Figure 15 The Standard Toolbar as a Floating Palette
Sub-Windows
Inside the main window are a collection of subwindows. The total number
of subwindows you can have open is limited by your computer's system resources,
but their types fall into three categories. When you first open Excel a single
subwindow opens automatically for you - the Workbook. The workbook
itself consists of a number of 'pages' and they can be of three different
types. The first is an ordinary Worksheet with the grid of cells. The
other two windows you will have to request specifically, either by asking for a
chart (which produces the Chart sheet) or by creating a new macro (the
Macro sheet).

Figure 16 A Blank Excel Worksheet
The way the worksheet appears can be altered by the Tools Options command. This lets you decide whether to show formulas or values, whether to display gridlines (data is often clearer without them) and whether to display row and column headings.

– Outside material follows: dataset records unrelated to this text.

Lemma list_pop_max l t l' : list_pop l = Some (t, l') → Forall prio_ok l → ∀ u, u ∈ l → prio_cmp u t ≠ Gt.
Proof.
  revert t l'. induction l as [|v l IH]; intros t l'; cbn; [done|]. intros Hp [Hv Hl]%Forall_cons u Hu.
  destruct (list_pop l) as [[m r]|] eqn:E.
  - assert (prio_ok m) as Hm.
    { pose proof Hl as Hl'. rewrite (list_pop_perm _ _ _ E) in Hl'. by apply Forall_cons in Hl' as []. }
    specialize (IH _ _ eq_refl Hl). destruct (prio_cmp v m) eqn:Ec; injection Hp as <- <-;
      apply elem_of_cons in Hu as [->|Hu]; try (by rewrite prio_cmp_refl); try (by apply IH); try congruence.
    + assert (prio_ok u) by (rewrite Forall_forall in Hl; by apply Hl). specialize (IH _ Hu).
      rewrite prio_cmp_rank in * by done. apply cmp_eq in Ec. by rewrite Ec.
    + assert (prio_ok u) by (rewrite Forall_forall in Hl; by apply Hl). specialize (IH _ Hu).
      rewrite prio_cmp_rank in * by done. apply cmp_gt_lt in Ec. intros Hgt%cmp_gt_lt. apply IH, cmp_gt_lt.
      eapply cmp_lt_trans; eauto.
  - injection Hp as <- <-. apply list_pop_none in E as ->. apply elem_of_cons in Hu as [->|?%elem_of_nil]; [|done].
    by rewrite prio_cmp_refl.
Qed.

#[export] Instance list_heap_laws : BinaryHeapLaws A (list A).
Proof.
  split; cbn; [done|done|apply list_pop_none|apply list_pop_perm|apply list_pop_max|..].
  - intros h. rewrite fmap_None. apply list_pop_none.
  - intros h t ([t' h'] & Hp & ->)%fmap_Some Hn. split; [rewrite (list_pop_perm _ _ _ Hp); by left|by eapply list_pop_max].
Qed.
End list_heap.

(** * Concrete runs *)

#[local] Instance demo_str_debug : StrDebug := λ s, s.
(** A codec of states that knows one state. *)
Definition demo_state : CompactionState := {| cst_txn_id := 1; cst_phase := Commit "new" ["a"]; cst_start_time := 5 |}.
#[export] Instance CompactionState_eq_dec : EqDecision CompactionState.
Proof. solve_decision. Defined.
#[local] Instance demo_state_codec : Codec CompactionState := {
  encode s := if decide (s = demo_state) then Ok [1] else Err (CEncode "unknown");
  decode b := if decide (b = [1]) then Ok demo_state else Err (CDecode "unknown")
}.
#[local] Instance demo_state_codec_laws : CodecLaws CompactionState.
Proof. intros s b. unfold encode, decode; cbn. case_decide; [|done]. intros [= <-]. by subst. Qed.

Definition demo_begun : CompactionPhaseMachine := (phase_do machine_new (DoBegin 5 1 "new" ["a"; "b"])).1.
Definition demo_committed : CompactionPhaseMachine := (phase_do demo_begun DoCommit).1.

Lemma demo_trace : phase_trace [Refused; Began 1 "new" ["a"; "b"]; Refused; Committed "new" ["a"; "b"]] demo_committed.
Proof.
  apply (trace_do [Refused; Began 1 "new" ["a"; "b"]; Refused] demo_begun DoCommit).
  change Refused with (phase_do demo_begun (DoRestore [2])).2 at 2. change demo_begun with (phase_do demo_begun (DoRestore [2])).1 at 2.
  apply (trace_do [Refused; Began 1 "new" ["a"; "b"]]).
  apply (trace_do [Refused] machine_new (DoBegin 5 1 "new" ["a"; "b"])).
  apply (trace_do [] machine_new DoCleanup). constructor.
Defined.
Lemma demo_trace_restored : phase_trace [Restored (Commit "new" ["a"])] (Some demo_state).
Proof. change (phase_trace ([] ++ [(phase_do machine_new (DoRestore [1])).2]) (phase_do machine_new (DoRestore [1])).1). do 2 constructor. Defined.

Lemma cleanup_follows_commit_witness :
  (phase_do demo_committed DoCleanup).2 = Cleaned ["a"; "b"] ∧
  (phase_do (phase_do demo_committed DoCleanup).1 DoCleanup).2 = Refused ∧
  (phase_do (Some demo_state) DoCleanup).2 = Cleaned ["a"] ∧
  (phase_do (phase_do (Some demo_state) DoCleanup).1 DoCleanup).2 = Refused.
Proof.
  destruct (cleanup_follows_commit _ _ ["a"; "b"] demo_trace eq_refl) as (n & _ & _ & _ & Hr).
  destruct (cleanup_follows_commit _ _ ["a"] demo_trace_restored eq_refl) as (n' & _ & _ & _ & Hr').
  split_and!; [reflexivity|exact Hr|reflexivity|exact Hr'].
Defined.

Lemma restore_roundtrip_witness : state_serialize demo_state = Ok [1] ∧ restore_from_db None [1] = Some demo_state.
Proof. split; [reflexivity|]. exact (proj1 (restore_roundtrip None demo_state [1] eq_refl)). Defined.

When working on a worksheet you work usually on one cell at a time, and
sometimes on groups of cells together. If you are working on a single cell,
the cell in question is surrounded by a thick border with a little box in the
bottom right hand corner.
This border not only tells you which cell you are
working on but is also instrumental in many of Excel's cell moving and copying
operations.
If you are working on a range of cells, the selected range will appear black on the white background of the worksheet, and the border with its box will surround the entire range. However within that range there will still be on active cell and this will be white on the black background of the selected range.

Figure 17 A Selected Range

Figure 18 The Chart Toolbar
Most of the editing of a chart is done either by double clicking one area of the chart, or else by selecting commands from the altered menus and the Chart Toolbar.

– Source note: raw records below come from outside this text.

(* ===== verification/PdtMerge.v ===== *)
(** The rewrite of segments (compaction/pdt_merge.rs): one segment without its
    dead rows, and the merge of several.  Files go through the disk of Disk.v,
    columns through Vortex.v; the id generator and the clock are arguments, and
    the progress callback, which only reports, is left out. *)

From stdpp Require Import base gmap strings list pretty.
From Stdlib Require Import Floats.SpecFloat.
From S2P Require Import Prelude Kv Visibility Arrow ShadowColumns Bloom Disk Vortex SegMeta.

Local Open Scope Z_scope.
Local Open Scope rd_scope.

Record PdtMergeConfig := {
  min_del_ratio : f64;
  target_granule_rows : Z;
  parallel_io : bool;
  parallelism : Z
}.
Definition pdt_merge_config_default (num_cpus : Z) : PdtMergeConfig :=
  {| min_del_ratio := f64_lit 5 100; target_granule_rows := 1024 * 1024; parallel_io := true; parallelism := num_cpus |}.

Record MergeStats := {
  rows_read : Z;
  rows_written : Z;
  rows_dropped : Z;
  bytes_read : Z;
  bytes_written : Z;
  granules_created : Z
}.
Definition merge_stats_default : MergeStats :=
  {| rows_read := 0; rows_written := 0; rows_dropped := 0; bytes_read := 0; bytes_written := 0; granules_created := 0 |}.

(** A directory is there when a file is below it. *)
Definition fs_dir_exists {E} (dir : string) : io E bool :=
  io_gets (λ d, bool_decide (files_below dir (disk_files d) ≠ [])).
(** [fs::metadata(..).len()] *)
Definition fs_len (p : string) : io IoError Z :=
  fs_op (λ _ fs, fs) (λ fs, (fs, match fs !! p with Some bs => Ok (zlen bs) | None => Err no_such_file end)).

Figure 19 - The Macro Submenu
The second type is a dialogue sheet. This replaces the old Dialogue Editor that was in Excel 4. Here you can draw out dialogue boxes for use with a Visual Basic module and thus create your own Excel applications.

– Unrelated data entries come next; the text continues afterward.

(* ===== verification/TimeTravel.v ===== *)
(** Historical reads (query/time_travel_impl.rs) with the cell values of
    read/row_value.rs and read/point_get.rs: the version index that is built from
    a segment's files, the read of one row as of a transaction, and the scan of
    a table as of a transaction. *)

From stdpp Require Import base gmap strings list pretty.
From S2P Require Import Prelude Kv Visibility Arrow ShadowColumns PkIndex Disk Vortex SegMeta PdtMerge.

Local Open Scope Z_scope.
Local Open Scope rd_scope.

(** * Cell values *)

Inductive RowValue := RNull | REmpty | RValue (v : bytes).
#[export] Instance RowValue_eq_dec : EqDecision RowValue.
Proof. solve_decision. Defined.

Definition row_as_bytes (v : RowValue) : option bytes := match v with RValue b => Some b | _ => None end.
Definition row_is_null (v : RowValue) : bool := match v with RNull => true | _ => false end.
Definition to_storage_bytes (v : RowValue) : bytes := match v with RValue b => b | _ => [] end.

(** A sequence: an empty one is told from a null. *)
Definition row_of_bytes (b : bytes) : RowValue := match b with [] => REmpty | _ => RValue b end.

(** The bytes of a fixed-width integer type. *)
Definition byte_width (t : DataType) : option nat :=
  match t with
  | Int8 | UInt8 => Some 1%nat
  | Int16 | UInt16 => Some 2%nat
  | Int32 | UInt32 => Some 4%nat
  | Int64 | UInt64 => Some 8%nat
  | _ => None
  end.

(** The type switch; a type it does not know reads as null. *)
Definition extract_row_bytes {Arr} `{Arrow Arr} (col : Arr) (row_idx : Z) : RowValue :=
  let known := match arr_type col with
               | Int8 | Int16 | Int32 | Int64 | UInt8 | UInt16 | UInt32 | UInt64
               | Float32 | Float64 | Utf8 | LargeUtf8 | Binary | LargeBinary | Boolean => true
               | _ => false
               end in
  if negb known then RNull else
  if arr_is_null col row_idx then RNull else
  match arr_type col, arr_value col row_idx with
  | Float32, VFloat bits => RValue (to_le_bytes 4 bits)
  | Float64, VFloat bits => RValue (to_le_bytes 8 bits)
  | (Utf8 | LargeUtf8), VStr s => row_of_bytes (as_bytes s)
  | (Binary | LargeBinary), VBin b => row_of_bytes b
  | Boolean, VBool b => RValue [if b then 1 else 0]
  | t, VInt z => match byte_width t with Some w => RValue (to_le_bytes w z) | None => RNull end
  | _, _ => RNull
  end.

(** * Keys of the version index *)

Definition VERSION_IDX_PREFIX : bytes := as_bytes "version_idx:".
Definition CF_VERSIONS : string := "versions".

Record VersionEntry := {
  ve_txn_id : Z;
  ve_value : bytes;
  ve_created_txn : Z;
  ve_deleted_txn : option Z
}.

Definition hex_digit (d : Z) : Z := if d <? 10 then 48 + d else 87 + d.
(** [{:0wx}] of a number of at most [w] digits *)
Fixpoint hex_padded (w : nat) (z : Z) : bytes :=
  match w with
  | O => []
  | S w' => hex_padded w' (z `div` 16) ++ [hex_digit (z `mod` 16)]
  end.

Definition build_row_prefix (table id : string) (row_offset : Z) : bytes :=
  VERSION_IDX_PREFIX ++ as_bytes table ++ [colon] ++ as_bytes id ++ [colon] ++ hex_padded 10 row_offset ++ [colon].
Definition build_version_key (table id : string) (row_offset txn_id : Z) : bytes :=
  VERSION_IDX_PREFIX ++ as_bytes table ++ [colon] ++ as_bytes id ++ [colon] ++ hex_padded 10 row_offset ++ [colon]
    ++ hex_padded 16 txn_id.

(** [u64::from_str_radix(.., 16)] *)
Definition hex_value (b : Z) : option Z :=
  if in_range 48 57 b then Some (b - 48) else
  if in_range 97 102 b then Some (b - 87) else
  if in_range 65 70 b then Some (b - 55) else None.
Fixpoint hex_digits (acc : Z) (bs : bytes) : option Z :=
  match bs with
  | [] => Some acc
  | b :: bs' =>
      d ← hex_value b;
      if u64_max <? 16 * acc + d then None else hex_digits (16 * acc + d) bs'
  end.
Definition from_str_radix16 (s : string) : option Z :=
  match as_bytes s with
  | [] => None
  | b :: bs => if b =? 43 then match bs with [] => None | _ => hex_digits 0 bs end else hex_digits 0 (b :: bs)
  end.

(** What follows the last colon. *)
Fixpoint after_last_colon (bs : bytes) : option bytes :=
  match bs with
  | [] => None
  | b :: bs' => match after_last_colon bs' with
                | Some r => Some r
                | None => if b =? colon then Some bs' else None
                end
  end.
Definition extract_txn_from_key (key : bytes) : option Z :=
  txn_bytes ← after_last_colon key;
  txn_str ← from_utf8 txn_bytes;
  from_str_radix16 txn_str.

(** * Historical visibility *)

Record HistoricalVisibility := { hv_created_txn : Z; hv_deleted_txn : option Z }.

Definition projection_context_from_map (target_txn : Z) (cts : gmap Z Z) : VisibilityContext :=
  VisibilityContext_historical target_txn cts.
Definition projection_context (target_txn : Z) (committed : gset Z) (cts : gmap Z Z) : VisibilityContext :=
  projection_context_from_map target_txn (filter (λ e, e.1 ∈ committed) cts).
Definition is_visible_at (v : HistoricalVisibility) (f : VisibilityManager) (c : VisibilityContext) : bool :=
  is_row_visible f (ctx_snapshot_id c) (hv_created_txn v) (hv_deleted_txn v) (ctx_active_txns c) (ctx_commit_ts_map c).

Definition segment_enumeration_error (source : string) (e : RockDuckError) : RockDuckError :=
  EInternal ("historical segment enumeration failed in " +:+ source +:+ ": " +:+ error_display e).
Definition malformed_version_index_error (source detail : string) : RockDuckError :=
  EInternal ("historical version index malformed in " +:+ source +:+ ": " +:+ detail).
Definition committed_history_unavailable_error (source : string) (e : RockDuckError) : RockDuckError :=
  EInternal ("historical commit authority unavailable in " +:+ source +:+ ": " +:+ error_display e).

(** The message of a postcard error. *)
Definition codec_text (e : CodecError) : string := match e with CEncode m => m | CDecode m => m end.

Record TimeTravelReader := {
  ttr_committed_txns : gset Z;
  ttr_commit_ts_map : gmap Z Z;
  ttr_historical_filter : VisibilityManager
}.

Inductive SegLoadResult (Arr : Type) :=
  | SegOk (bs : list (RecordBatch Arr))
  | NotVisible
  | LoadFailed (msg : string).
Arguments SegOk {Arr} bs.
Arguments NotVisible {Arr}.
Arguments LoadFailed {Arr} msg.

Record TimeTravelScanner := {
  tts_historical_filter : VisibilityManager;
  tts_target_txn : Z;
  tts_segments : list SegmentMeta;
  tts_committed_txns : gset Z;
  tts_commit_ts_map : gmap Z Z
}.

Definition CHUNK_SIZE : Z := 10000.
Definition BATCH_KV_SIZE : Z := 500.

Section time_travel.
Context `{KVEngine KV} `{!Codec (Z * Z)} `{!Codec VersionEntry} `{!Codec SegmentMeta}.
Context `{!Codec (string * Z * Z)} `{!Codec (string * Z * Z * bytes)}.
Context `{Arrow Arr} `{!Batches Arr} `{!VortexLib Arr} `{!Codec ColumnEncoding}.
Context (data_dir : string).
Abbreviation batch := (RecordBatch Arr).
(** The store and the disk. *)
Abbreviation R := (KV * Disk)%type.

Definition tt_files {A} (m : io RockDuckError A) : st R RockDuckError A := io_on snd (λ s d, (s.1, d)) m.
Definition tt_kv {A} (f : KV → KV * Result A) : st R RockDuckError A := λ s,
  let '(kv, r) := f s.1 in ((kv, s.2), Done r).
Definition tt_read {A} (f : KV → Result A) : st R RockDuckError A := λ s, (s, Done (f s.1)).

(** ** Building the index *)

(** The first pass: the rows of the columns into the chunk buffer. *)
Record ChunkState := { ck_buf : list bytes; ck_filled : Z; ck_row : Z }.

Definition chunk_put (s : ChunkState) (bs : bytes) : ChunkState :=
  let buf_idx := ck_filled s `mod` CHUNK_SIZE in
  let buf := if zlen (ck_buf s) <=? buf_idx then ck_buf s ++ [[]] else ck_buf s in
  {| ck_buf := alter (λ b, b ++ bs) (Z.to_nat buf_idx) buf; ck_filled := ck_filled s + 1; ck_row := ck_row s + 1 |}.

Definition chunk_row (total_rows : Z) (a : Arr) (s : ChunkState) (local_row : Z) : ChunkState :=
  if total_rows <=? ck_row s then s else chunk_put s (to_storage_bytes (extract_row_bytes a local_row)).
Definition chunk_batch (total_rows : Z) (s : ChunkState) (b : batch) : ChunkState :=
  match rb_columns b with
  | [] => s
  | a :: _ => foldl (chunk_row total_rows a) s (seqZ 0 (rb_rows b))
  end.

Definition open_batches (what path : string) : io RockDuckError (list batch) :=
  io_map_err (λ e, EInternal (what +:+ ": " +:+ error_display e)) (r <-! VortexReader_open path; io_ret (read_all_batches r)).

Fixpoint chunk_columns (dir : string) (total_rows : Z) (names : list string) (s : ChunkState) : io RockDuckError ChunkState :=
  match names with
  | [] => io_ret s
  | n :: names' =>
      let p := path_join dir (n +:+ ".vortex") in
      there <-! fs_exists p;
      if negb there then chunk_columns dir total_rows names' s else
      bs <-! open_batches ("open column " +:+ n) p;
      chunk_columns dir total_rows names' (foldl (chunk_batch total_rows) s bs)
  end.

(** The second pass: the entries in order. *)
Definition version_of (buf : list bytes) (global_row created deleted_raw : Z) : VersionEntry :=
  {| ve_txn_id := created;
     ve_value := default [] (buf !! Z.to_nat (global_row `mod` CHUNK_SIZE));
     ve_created_txn := created;
     ve_deleted_txn := row_deleter deleted_raw |}.

Definition flush_kv_batch (kv : KV) (entries : list (bytes * bytes)) : KV * Result unit :=
  match entries with
  | [] => (kv, Ok tt)
  | _ => kv_write_batch kv CF_VERSIONS ((λ e, KPut e.1 e.2) <$> entries)
  end.

(** [kv_batch.push(e)], flushed when it is full. *)
Definition push_entry (kv : KV) (kv_batch : list (bytes * bytes)) (e : bytes * bytes) : KV * Result (list (bytes * bytes)) :=
  let kv_batch := kv_batch ++ [e] in
  if BATCH_KV_SIZE <=? zlen kv_batch then
    match flush_kv_batch kv kv_batch with
    | (kv', Ok _) => (kv', Ok [])
    | (kv', Err er) => (kv', Err er)
    end
  else (kv, Ok kv_batch).

(** The rows of one visibility batch. *)
Fixpoint write_rows (table id : string) (buf : list bytes) (total_rows : Z) (created_arr deleted_arr : Arr) (rows : list Z)
    (kv : KV) (kv_batch : list (bytes * bytes)) (global_row : Z) : KV * Result (list (bytes * bytes) * Z) :=
  match rows with
  | [] => (kv, Ok (kv_batch, global_row))
  | local_row :: rows' =>
      if total_rows <=? global_row then (kv, Ok (kv_batch, global_row)) else
      let created := value_u64 created_arr local_row in
      let v := version_of buf global_row created (value_u64 deleted_arr local_row) in
      match encode v with
      | Err e => (kv, Err (EInternal ("serialize version entry: " +:+ codec_text e)))
      | Ok value =>
          match push_entry kv kv_batch (build_version_key table id (wrap32 global_row) created, value) with
          | (kv', Ok kv_batch') => write_rows table id buf total_rows created_arr deleted_arr rows' kv' kv_batch' (global_row + 1)
          | (kv', Err e) => (kv', Err e)
          end
      end
  end.

Definition is_int64 (a : Arr) : bool := bool_decide (arr_type a = Int64).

The Excel 4 macro worksheet looks very like a normal worksheet, but with two major differences. The first and most noticeable difference is that the default column width on a macro sheet is much wider than it is in a normal worksheet. The second, and more important, difference is that by default normal worksheets display values rather than formulae - i.e. the results of a calculation rather than the syntax of a calculation. Macro sheets on the other hand display the formulae by default.
If you are already familiar with the Excel 4 macro language then you may want to continue using it and creating Excel 4 style macros. However, if you are new to Excel and/or new to writing Excel macros you are very strongly advised to go straight into using Visual Basic. Not only is it easier to use, but it is widely considered to be a more powerful language. If you learn Visual Basic for Excel then you will find it very easy to use the full Visual Basic professional. Also, and maybe more seriously, the Excel 4 macro language is being phased out, and there is a good chance that future versions of Excel will not support it, whereas they will support Visual Basic.
The only time the user needs to see a macro sheet is if they are writing their own macros. Users wanting to write their own macros are referred to the General Comments section at the end of this document.